[Opening Data supplied section]

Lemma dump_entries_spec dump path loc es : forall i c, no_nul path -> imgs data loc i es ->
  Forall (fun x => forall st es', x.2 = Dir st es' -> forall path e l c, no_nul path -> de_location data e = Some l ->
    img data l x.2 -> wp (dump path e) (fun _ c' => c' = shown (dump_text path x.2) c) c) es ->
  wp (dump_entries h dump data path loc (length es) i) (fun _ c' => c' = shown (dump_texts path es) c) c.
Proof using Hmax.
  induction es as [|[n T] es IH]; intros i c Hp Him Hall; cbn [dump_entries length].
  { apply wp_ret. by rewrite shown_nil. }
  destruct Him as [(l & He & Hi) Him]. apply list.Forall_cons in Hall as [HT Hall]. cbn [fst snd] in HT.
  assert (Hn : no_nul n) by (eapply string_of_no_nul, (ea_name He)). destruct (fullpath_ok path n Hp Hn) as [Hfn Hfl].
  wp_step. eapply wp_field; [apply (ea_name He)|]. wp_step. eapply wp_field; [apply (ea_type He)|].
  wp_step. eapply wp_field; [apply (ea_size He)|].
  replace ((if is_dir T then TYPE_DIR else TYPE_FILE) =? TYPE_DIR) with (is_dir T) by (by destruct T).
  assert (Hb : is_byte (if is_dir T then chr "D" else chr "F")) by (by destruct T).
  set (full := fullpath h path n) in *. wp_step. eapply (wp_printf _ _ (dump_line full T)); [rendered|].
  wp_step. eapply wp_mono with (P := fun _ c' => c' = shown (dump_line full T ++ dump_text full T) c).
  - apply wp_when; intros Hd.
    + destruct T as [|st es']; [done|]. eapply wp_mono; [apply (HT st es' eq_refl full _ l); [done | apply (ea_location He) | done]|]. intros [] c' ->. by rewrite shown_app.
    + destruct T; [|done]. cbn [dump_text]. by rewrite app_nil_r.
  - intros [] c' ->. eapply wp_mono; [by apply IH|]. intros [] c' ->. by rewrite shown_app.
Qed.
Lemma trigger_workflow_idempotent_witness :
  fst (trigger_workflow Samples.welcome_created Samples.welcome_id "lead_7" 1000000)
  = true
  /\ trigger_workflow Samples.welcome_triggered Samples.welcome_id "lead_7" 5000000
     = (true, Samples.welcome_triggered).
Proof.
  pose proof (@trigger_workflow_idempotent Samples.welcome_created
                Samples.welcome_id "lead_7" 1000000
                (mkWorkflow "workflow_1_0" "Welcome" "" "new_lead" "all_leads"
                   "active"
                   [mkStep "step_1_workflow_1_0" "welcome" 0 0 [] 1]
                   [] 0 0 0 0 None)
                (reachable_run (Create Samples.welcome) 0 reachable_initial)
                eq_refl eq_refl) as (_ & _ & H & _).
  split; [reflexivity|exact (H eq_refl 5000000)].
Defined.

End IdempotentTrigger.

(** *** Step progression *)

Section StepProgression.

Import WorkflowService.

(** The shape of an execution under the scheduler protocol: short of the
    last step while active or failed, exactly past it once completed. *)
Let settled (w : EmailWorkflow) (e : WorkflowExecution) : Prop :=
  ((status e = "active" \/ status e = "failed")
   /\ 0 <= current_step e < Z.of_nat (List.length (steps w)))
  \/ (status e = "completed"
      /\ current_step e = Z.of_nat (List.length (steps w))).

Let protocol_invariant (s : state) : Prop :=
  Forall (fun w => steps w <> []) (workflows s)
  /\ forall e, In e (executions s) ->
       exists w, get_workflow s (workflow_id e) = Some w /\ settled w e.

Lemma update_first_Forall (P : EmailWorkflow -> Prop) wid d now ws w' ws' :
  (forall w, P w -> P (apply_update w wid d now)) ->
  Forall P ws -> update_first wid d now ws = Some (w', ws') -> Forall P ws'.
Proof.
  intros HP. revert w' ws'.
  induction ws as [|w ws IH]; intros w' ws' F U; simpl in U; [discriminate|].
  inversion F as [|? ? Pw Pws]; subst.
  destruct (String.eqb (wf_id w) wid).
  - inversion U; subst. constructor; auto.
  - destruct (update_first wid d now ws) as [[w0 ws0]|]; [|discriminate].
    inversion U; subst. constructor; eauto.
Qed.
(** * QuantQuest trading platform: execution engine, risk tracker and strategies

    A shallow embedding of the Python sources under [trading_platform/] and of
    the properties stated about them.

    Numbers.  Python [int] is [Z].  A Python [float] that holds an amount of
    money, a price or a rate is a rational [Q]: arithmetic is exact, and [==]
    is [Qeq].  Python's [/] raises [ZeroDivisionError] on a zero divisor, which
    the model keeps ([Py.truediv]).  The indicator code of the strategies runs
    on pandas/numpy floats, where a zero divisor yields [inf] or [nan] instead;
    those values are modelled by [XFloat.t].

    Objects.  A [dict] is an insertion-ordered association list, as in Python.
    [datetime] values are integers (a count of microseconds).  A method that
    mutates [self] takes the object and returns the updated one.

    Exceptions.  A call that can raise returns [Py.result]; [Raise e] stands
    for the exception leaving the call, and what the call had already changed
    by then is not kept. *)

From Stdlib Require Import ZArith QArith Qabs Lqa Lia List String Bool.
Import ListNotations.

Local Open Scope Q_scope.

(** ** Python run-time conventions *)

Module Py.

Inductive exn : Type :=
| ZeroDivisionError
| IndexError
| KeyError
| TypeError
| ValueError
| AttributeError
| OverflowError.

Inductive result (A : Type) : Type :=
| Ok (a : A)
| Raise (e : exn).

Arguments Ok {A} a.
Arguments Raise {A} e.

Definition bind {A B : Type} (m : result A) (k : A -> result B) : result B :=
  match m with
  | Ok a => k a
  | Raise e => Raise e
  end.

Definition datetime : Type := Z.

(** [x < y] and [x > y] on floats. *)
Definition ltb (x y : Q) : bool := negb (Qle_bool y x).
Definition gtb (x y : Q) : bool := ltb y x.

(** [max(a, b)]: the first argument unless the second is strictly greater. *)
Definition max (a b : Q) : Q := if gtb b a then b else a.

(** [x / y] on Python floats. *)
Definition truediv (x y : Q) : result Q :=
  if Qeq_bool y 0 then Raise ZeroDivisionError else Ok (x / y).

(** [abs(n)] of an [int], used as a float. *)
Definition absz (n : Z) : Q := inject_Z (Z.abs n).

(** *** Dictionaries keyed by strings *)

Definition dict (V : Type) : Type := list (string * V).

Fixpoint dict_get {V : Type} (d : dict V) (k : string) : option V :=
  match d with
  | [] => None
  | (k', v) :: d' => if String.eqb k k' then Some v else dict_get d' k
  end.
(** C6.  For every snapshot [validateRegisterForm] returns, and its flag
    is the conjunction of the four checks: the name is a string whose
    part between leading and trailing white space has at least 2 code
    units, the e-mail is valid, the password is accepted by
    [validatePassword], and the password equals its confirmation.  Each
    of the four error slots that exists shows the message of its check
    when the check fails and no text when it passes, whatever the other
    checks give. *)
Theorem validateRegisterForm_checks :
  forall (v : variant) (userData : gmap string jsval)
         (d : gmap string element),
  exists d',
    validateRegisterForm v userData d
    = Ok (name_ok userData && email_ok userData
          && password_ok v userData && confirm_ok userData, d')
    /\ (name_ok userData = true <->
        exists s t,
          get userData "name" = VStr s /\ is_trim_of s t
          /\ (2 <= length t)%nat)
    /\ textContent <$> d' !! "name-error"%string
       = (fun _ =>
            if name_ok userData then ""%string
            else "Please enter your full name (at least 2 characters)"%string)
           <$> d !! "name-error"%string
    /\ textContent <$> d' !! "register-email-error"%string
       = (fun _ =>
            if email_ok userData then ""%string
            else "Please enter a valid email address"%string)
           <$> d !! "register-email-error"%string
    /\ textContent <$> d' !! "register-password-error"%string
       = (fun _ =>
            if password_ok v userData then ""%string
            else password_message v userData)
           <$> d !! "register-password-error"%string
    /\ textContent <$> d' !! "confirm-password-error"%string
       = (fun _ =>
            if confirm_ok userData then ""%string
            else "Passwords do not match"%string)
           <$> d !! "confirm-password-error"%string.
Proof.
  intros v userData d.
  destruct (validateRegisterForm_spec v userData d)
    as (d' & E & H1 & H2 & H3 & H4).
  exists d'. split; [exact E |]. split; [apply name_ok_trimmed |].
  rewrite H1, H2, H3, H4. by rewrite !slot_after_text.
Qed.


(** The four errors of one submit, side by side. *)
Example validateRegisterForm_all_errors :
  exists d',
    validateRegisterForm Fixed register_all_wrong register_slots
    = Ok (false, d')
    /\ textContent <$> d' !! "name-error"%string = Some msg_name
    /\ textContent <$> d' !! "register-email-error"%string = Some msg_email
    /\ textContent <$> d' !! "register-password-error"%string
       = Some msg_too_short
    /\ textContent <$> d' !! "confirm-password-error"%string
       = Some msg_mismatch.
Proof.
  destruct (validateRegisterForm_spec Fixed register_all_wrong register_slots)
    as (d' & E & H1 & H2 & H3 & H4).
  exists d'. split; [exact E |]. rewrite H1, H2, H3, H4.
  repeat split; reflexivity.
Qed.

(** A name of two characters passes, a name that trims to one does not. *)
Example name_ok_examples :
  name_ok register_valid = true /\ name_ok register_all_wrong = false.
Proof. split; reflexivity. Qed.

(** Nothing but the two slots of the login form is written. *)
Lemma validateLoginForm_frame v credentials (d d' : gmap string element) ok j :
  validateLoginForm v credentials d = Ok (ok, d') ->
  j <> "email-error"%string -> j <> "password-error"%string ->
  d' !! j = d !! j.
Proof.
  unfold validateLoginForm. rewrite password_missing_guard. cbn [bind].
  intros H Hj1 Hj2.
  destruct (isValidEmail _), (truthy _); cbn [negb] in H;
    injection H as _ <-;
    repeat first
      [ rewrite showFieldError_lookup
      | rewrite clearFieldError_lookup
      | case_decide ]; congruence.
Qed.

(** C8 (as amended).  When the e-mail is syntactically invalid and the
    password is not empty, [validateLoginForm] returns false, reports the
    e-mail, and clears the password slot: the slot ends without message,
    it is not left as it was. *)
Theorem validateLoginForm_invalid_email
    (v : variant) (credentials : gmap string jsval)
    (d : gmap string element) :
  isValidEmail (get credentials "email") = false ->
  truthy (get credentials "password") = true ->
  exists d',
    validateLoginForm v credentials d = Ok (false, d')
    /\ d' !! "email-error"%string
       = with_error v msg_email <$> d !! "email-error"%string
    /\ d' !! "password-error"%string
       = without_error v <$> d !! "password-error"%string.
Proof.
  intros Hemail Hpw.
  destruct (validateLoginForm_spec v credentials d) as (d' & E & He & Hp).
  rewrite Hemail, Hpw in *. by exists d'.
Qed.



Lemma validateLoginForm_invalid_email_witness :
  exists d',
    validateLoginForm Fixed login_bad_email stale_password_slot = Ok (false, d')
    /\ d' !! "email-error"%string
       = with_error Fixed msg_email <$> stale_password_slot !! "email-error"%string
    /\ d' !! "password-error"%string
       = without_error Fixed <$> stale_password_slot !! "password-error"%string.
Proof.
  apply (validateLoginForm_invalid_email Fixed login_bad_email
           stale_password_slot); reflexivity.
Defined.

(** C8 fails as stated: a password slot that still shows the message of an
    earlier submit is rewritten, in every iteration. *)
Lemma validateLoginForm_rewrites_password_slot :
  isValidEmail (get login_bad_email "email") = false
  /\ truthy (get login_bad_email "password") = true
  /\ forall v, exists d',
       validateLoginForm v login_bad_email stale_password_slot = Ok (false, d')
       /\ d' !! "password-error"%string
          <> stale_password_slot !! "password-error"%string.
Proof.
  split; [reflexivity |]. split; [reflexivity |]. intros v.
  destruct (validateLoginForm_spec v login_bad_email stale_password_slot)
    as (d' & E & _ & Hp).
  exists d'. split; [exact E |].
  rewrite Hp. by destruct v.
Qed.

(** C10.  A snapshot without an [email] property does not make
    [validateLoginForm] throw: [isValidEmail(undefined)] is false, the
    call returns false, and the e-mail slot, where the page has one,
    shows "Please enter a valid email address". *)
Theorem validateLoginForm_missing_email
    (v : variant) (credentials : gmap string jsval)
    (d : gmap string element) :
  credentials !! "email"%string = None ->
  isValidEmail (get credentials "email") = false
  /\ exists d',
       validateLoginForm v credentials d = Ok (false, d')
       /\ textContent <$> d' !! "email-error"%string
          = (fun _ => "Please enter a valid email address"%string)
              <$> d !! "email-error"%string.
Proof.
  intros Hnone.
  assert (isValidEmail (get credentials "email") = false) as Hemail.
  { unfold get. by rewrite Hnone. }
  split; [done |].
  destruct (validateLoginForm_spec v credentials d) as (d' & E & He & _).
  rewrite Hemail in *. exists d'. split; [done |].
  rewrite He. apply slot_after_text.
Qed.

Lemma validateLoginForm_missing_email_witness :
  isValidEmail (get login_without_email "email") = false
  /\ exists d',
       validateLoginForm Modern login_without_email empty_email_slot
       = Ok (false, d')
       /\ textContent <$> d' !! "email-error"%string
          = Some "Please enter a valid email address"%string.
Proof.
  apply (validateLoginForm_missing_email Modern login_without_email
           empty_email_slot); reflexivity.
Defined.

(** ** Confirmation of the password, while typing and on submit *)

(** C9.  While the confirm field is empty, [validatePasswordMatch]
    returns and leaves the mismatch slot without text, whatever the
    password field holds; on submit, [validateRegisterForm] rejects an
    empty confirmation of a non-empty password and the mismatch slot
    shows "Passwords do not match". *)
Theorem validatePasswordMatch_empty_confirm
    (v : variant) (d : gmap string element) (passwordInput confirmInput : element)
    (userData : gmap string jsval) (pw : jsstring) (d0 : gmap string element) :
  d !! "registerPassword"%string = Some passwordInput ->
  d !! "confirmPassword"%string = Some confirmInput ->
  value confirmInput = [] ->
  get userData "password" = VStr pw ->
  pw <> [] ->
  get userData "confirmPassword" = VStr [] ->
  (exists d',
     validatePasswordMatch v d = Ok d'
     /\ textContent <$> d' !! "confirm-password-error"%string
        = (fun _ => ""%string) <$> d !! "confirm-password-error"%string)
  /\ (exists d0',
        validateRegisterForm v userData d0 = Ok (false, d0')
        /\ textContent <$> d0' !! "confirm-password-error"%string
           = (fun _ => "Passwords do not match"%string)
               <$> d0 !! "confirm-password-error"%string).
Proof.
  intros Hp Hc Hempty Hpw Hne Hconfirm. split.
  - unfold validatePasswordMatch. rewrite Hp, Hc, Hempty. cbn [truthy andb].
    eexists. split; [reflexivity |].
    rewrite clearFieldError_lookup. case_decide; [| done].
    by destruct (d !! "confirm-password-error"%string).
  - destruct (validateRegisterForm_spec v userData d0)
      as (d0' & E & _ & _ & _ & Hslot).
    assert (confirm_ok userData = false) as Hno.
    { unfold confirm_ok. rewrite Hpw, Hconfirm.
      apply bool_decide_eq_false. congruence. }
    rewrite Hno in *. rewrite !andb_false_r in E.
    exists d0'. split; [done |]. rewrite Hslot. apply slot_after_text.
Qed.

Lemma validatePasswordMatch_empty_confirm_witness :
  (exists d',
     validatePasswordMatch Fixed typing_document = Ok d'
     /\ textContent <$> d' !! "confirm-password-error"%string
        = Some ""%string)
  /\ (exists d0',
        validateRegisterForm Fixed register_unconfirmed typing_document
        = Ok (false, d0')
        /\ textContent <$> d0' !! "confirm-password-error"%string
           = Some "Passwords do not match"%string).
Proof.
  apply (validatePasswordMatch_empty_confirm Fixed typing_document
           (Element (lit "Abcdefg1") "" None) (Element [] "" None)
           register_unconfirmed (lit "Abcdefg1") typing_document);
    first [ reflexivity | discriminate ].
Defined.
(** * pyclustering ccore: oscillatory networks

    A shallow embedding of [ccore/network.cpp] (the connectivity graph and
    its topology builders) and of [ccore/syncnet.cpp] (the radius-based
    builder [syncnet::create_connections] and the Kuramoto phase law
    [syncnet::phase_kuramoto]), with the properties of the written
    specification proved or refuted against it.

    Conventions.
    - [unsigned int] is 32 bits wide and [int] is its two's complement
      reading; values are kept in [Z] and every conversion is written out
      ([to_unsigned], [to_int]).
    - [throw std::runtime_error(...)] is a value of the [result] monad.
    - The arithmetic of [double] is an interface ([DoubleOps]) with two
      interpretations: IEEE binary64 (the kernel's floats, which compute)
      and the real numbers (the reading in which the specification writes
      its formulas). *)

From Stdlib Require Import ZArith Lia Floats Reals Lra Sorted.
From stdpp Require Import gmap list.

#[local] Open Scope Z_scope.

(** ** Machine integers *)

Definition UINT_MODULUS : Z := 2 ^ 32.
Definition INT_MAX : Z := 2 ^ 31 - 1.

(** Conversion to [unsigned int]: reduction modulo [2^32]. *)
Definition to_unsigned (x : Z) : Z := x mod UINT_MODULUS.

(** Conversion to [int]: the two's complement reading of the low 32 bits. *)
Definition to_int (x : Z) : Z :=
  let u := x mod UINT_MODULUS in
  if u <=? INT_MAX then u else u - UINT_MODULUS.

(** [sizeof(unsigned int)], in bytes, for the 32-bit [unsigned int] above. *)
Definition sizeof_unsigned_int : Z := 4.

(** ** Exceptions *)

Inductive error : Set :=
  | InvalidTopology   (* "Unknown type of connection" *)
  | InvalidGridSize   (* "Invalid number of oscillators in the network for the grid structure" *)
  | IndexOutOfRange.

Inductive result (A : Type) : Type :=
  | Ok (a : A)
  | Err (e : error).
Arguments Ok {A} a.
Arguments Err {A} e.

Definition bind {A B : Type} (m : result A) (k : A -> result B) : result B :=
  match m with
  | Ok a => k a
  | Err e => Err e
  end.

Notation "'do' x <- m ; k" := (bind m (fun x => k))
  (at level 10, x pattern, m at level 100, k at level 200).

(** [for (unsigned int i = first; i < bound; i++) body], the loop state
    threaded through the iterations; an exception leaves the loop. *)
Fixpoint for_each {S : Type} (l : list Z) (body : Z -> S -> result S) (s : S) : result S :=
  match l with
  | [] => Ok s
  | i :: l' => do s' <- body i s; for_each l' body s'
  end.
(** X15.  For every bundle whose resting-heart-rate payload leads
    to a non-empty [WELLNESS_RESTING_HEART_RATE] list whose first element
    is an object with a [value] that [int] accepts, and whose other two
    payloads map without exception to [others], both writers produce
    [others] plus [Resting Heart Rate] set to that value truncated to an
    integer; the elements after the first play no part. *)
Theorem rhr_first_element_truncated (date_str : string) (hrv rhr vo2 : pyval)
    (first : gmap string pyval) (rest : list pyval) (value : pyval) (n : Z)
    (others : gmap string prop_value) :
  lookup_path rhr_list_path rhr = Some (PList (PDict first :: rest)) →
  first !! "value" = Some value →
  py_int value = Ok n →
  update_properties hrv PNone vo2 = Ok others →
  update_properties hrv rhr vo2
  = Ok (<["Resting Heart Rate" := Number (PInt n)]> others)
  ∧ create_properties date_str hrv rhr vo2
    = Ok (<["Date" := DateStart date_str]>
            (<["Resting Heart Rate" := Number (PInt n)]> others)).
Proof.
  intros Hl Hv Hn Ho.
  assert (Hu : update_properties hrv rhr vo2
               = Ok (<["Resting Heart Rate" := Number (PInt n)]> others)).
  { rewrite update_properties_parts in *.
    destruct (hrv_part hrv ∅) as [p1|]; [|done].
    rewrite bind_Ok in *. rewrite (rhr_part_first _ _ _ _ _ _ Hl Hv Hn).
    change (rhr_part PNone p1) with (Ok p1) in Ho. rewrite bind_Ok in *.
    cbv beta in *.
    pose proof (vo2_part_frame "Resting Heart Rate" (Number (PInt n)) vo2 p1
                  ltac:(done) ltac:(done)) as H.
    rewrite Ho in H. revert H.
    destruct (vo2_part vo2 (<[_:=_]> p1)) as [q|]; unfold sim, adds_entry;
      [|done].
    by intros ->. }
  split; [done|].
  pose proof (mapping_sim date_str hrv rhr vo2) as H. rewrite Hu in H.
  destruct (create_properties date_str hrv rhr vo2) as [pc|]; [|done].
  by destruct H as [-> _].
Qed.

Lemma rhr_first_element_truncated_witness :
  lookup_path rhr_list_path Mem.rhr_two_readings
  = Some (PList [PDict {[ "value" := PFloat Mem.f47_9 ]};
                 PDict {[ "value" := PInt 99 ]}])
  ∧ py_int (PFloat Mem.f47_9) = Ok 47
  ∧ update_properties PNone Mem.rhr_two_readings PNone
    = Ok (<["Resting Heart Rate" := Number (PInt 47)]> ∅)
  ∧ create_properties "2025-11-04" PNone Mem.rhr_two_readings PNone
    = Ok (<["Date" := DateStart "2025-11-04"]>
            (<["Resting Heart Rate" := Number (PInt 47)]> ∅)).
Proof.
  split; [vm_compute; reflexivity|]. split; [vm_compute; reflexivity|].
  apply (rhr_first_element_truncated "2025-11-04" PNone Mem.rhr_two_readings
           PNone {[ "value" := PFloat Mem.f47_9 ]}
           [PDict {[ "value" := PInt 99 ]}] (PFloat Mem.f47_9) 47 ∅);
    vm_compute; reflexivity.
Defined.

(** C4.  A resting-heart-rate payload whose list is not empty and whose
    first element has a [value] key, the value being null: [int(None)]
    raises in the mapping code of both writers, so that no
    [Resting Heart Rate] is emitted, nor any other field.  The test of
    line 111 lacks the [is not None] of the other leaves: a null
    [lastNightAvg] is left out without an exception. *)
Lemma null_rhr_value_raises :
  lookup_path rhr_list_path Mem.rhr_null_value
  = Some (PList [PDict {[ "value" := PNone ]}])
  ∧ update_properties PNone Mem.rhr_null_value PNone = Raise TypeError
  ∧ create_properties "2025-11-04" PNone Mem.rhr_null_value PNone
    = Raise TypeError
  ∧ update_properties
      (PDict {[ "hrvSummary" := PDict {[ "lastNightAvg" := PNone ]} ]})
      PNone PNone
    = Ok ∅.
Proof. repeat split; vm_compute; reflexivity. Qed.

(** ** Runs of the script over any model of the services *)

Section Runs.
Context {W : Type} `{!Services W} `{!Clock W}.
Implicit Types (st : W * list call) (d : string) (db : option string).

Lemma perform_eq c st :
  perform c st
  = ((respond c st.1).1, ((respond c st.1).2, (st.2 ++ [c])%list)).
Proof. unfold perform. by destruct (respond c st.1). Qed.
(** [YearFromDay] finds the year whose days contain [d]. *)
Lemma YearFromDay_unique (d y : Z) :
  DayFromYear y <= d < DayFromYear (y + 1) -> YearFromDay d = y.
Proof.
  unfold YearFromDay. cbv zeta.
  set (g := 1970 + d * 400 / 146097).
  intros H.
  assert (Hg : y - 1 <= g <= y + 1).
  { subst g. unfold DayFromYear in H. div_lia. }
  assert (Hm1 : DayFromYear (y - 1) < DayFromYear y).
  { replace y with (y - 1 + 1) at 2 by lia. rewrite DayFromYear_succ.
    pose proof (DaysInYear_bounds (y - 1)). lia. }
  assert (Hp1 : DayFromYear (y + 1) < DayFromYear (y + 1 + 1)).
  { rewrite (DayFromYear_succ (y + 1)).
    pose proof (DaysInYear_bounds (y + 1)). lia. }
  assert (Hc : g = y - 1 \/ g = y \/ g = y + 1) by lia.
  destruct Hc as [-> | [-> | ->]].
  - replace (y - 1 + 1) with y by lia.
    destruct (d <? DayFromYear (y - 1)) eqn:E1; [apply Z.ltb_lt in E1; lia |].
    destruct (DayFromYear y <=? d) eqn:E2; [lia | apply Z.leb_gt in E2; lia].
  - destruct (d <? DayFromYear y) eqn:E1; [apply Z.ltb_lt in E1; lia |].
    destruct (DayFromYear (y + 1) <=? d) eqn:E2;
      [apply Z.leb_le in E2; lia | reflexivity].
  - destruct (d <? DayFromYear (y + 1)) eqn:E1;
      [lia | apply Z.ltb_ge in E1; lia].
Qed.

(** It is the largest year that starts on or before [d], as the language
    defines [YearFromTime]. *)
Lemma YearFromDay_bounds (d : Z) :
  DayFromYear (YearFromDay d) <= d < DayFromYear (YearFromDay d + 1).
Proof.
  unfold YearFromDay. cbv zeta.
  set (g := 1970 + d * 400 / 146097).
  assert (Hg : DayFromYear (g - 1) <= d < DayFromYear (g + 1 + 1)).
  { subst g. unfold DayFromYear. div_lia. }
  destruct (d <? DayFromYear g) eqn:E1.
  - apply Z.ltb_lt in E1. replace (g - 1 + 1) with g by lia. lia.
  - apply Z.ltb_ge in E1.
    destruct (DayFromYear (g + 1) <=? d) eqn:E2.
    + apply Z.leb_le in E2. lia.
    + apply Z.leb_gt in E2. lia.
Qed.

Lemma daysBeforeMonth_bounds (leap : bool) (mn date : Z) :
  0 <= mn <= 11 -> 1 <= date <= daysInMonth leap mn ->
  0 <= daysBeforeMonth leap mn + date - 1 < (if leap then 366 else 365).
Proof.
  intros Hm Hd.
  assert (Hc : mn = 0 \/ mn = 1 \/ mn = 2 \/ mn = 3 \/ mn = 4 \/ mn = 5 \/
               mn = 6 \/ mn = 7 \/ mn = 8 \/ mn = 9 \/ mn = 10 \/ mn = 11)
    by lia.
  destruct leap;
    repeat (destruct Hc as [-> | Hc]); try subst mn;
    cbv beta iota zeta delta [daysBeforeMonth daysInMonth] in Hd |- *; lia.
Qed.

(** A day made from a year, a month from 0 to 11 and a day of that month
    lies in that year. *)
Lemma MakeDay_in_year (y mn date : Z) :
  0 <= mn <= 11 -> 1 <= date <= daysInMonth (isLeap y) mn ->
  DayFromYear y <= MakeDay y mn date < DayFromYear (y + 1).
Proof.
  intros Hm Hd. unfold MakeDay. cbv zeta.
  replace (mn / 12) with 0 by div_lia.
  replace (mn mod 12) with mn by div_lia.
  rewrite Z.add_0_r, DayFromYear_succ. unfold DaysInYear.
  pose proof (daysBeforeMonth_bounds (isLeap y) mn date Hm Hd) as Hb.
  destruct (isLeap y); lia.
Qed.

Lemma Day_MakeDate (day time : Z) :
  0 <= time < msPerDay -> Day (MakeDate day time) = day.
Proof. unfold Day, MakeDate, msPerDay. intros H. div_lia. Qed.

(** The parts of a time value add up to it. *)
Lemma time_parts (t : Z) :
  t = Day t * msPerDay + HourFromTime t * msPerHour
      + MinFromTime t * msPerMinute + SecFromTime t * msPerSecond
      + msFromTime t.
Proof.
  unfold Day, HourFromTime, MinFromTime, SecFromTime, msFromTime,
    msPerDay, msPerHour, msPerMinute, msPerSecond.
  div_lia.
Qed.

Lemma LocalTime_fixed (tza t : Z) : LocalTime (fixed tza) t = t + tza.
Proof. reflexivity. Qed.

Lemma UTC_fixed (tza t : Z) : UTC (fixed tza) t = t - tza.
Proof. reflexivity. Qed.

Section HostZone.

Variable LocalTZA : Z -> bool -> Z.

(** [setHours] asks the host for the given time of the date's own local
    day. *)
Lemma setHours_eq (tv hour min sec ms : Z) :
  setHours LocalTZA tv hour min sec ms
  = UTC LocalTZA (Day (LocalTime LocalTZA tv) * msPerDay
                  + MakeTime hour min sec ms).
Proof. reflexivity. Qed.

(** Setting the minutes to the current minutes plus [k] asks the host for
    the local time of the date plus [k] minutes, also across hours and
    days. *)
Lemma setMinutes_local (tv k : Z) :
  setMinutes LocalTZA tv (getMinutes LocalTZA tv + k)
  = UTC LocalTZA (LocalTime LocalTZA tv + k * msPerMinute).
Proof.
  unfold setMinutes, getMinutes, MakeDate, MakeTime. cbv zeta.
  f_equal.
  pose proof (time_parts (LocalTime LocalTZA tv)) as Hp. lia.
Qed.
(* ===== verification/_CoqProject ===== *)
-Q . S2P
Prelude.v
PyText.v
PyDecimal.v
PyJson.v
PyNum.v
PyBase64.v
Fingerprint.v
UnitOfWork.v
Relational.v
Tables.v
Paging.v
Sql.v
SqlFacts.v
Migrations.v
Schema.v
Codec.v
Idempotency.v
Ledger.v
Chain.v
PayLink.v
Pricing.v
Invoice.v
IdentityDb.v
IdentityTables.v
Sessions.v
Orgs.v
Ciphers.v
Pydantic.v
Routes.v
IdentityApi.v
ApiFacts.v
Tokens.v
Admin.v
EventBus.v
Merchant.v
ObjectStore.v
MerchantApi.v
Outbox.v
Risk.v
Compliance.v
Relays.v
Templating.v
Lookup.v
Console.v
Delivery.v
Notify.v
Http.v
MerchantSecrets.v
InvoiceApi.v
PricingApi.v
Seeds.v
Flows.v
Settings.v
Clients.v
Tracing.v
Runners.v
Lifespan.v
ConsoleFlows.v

[Closing Data supplied section]

Nothing but lines that contain "msPerHour" should appear in the answer. Copy each from the records.

  t = Day t * msPerDay + HourFromTime t * msPerHour
    msPerDay, msPerHour, msPerMinute, msPerSecond.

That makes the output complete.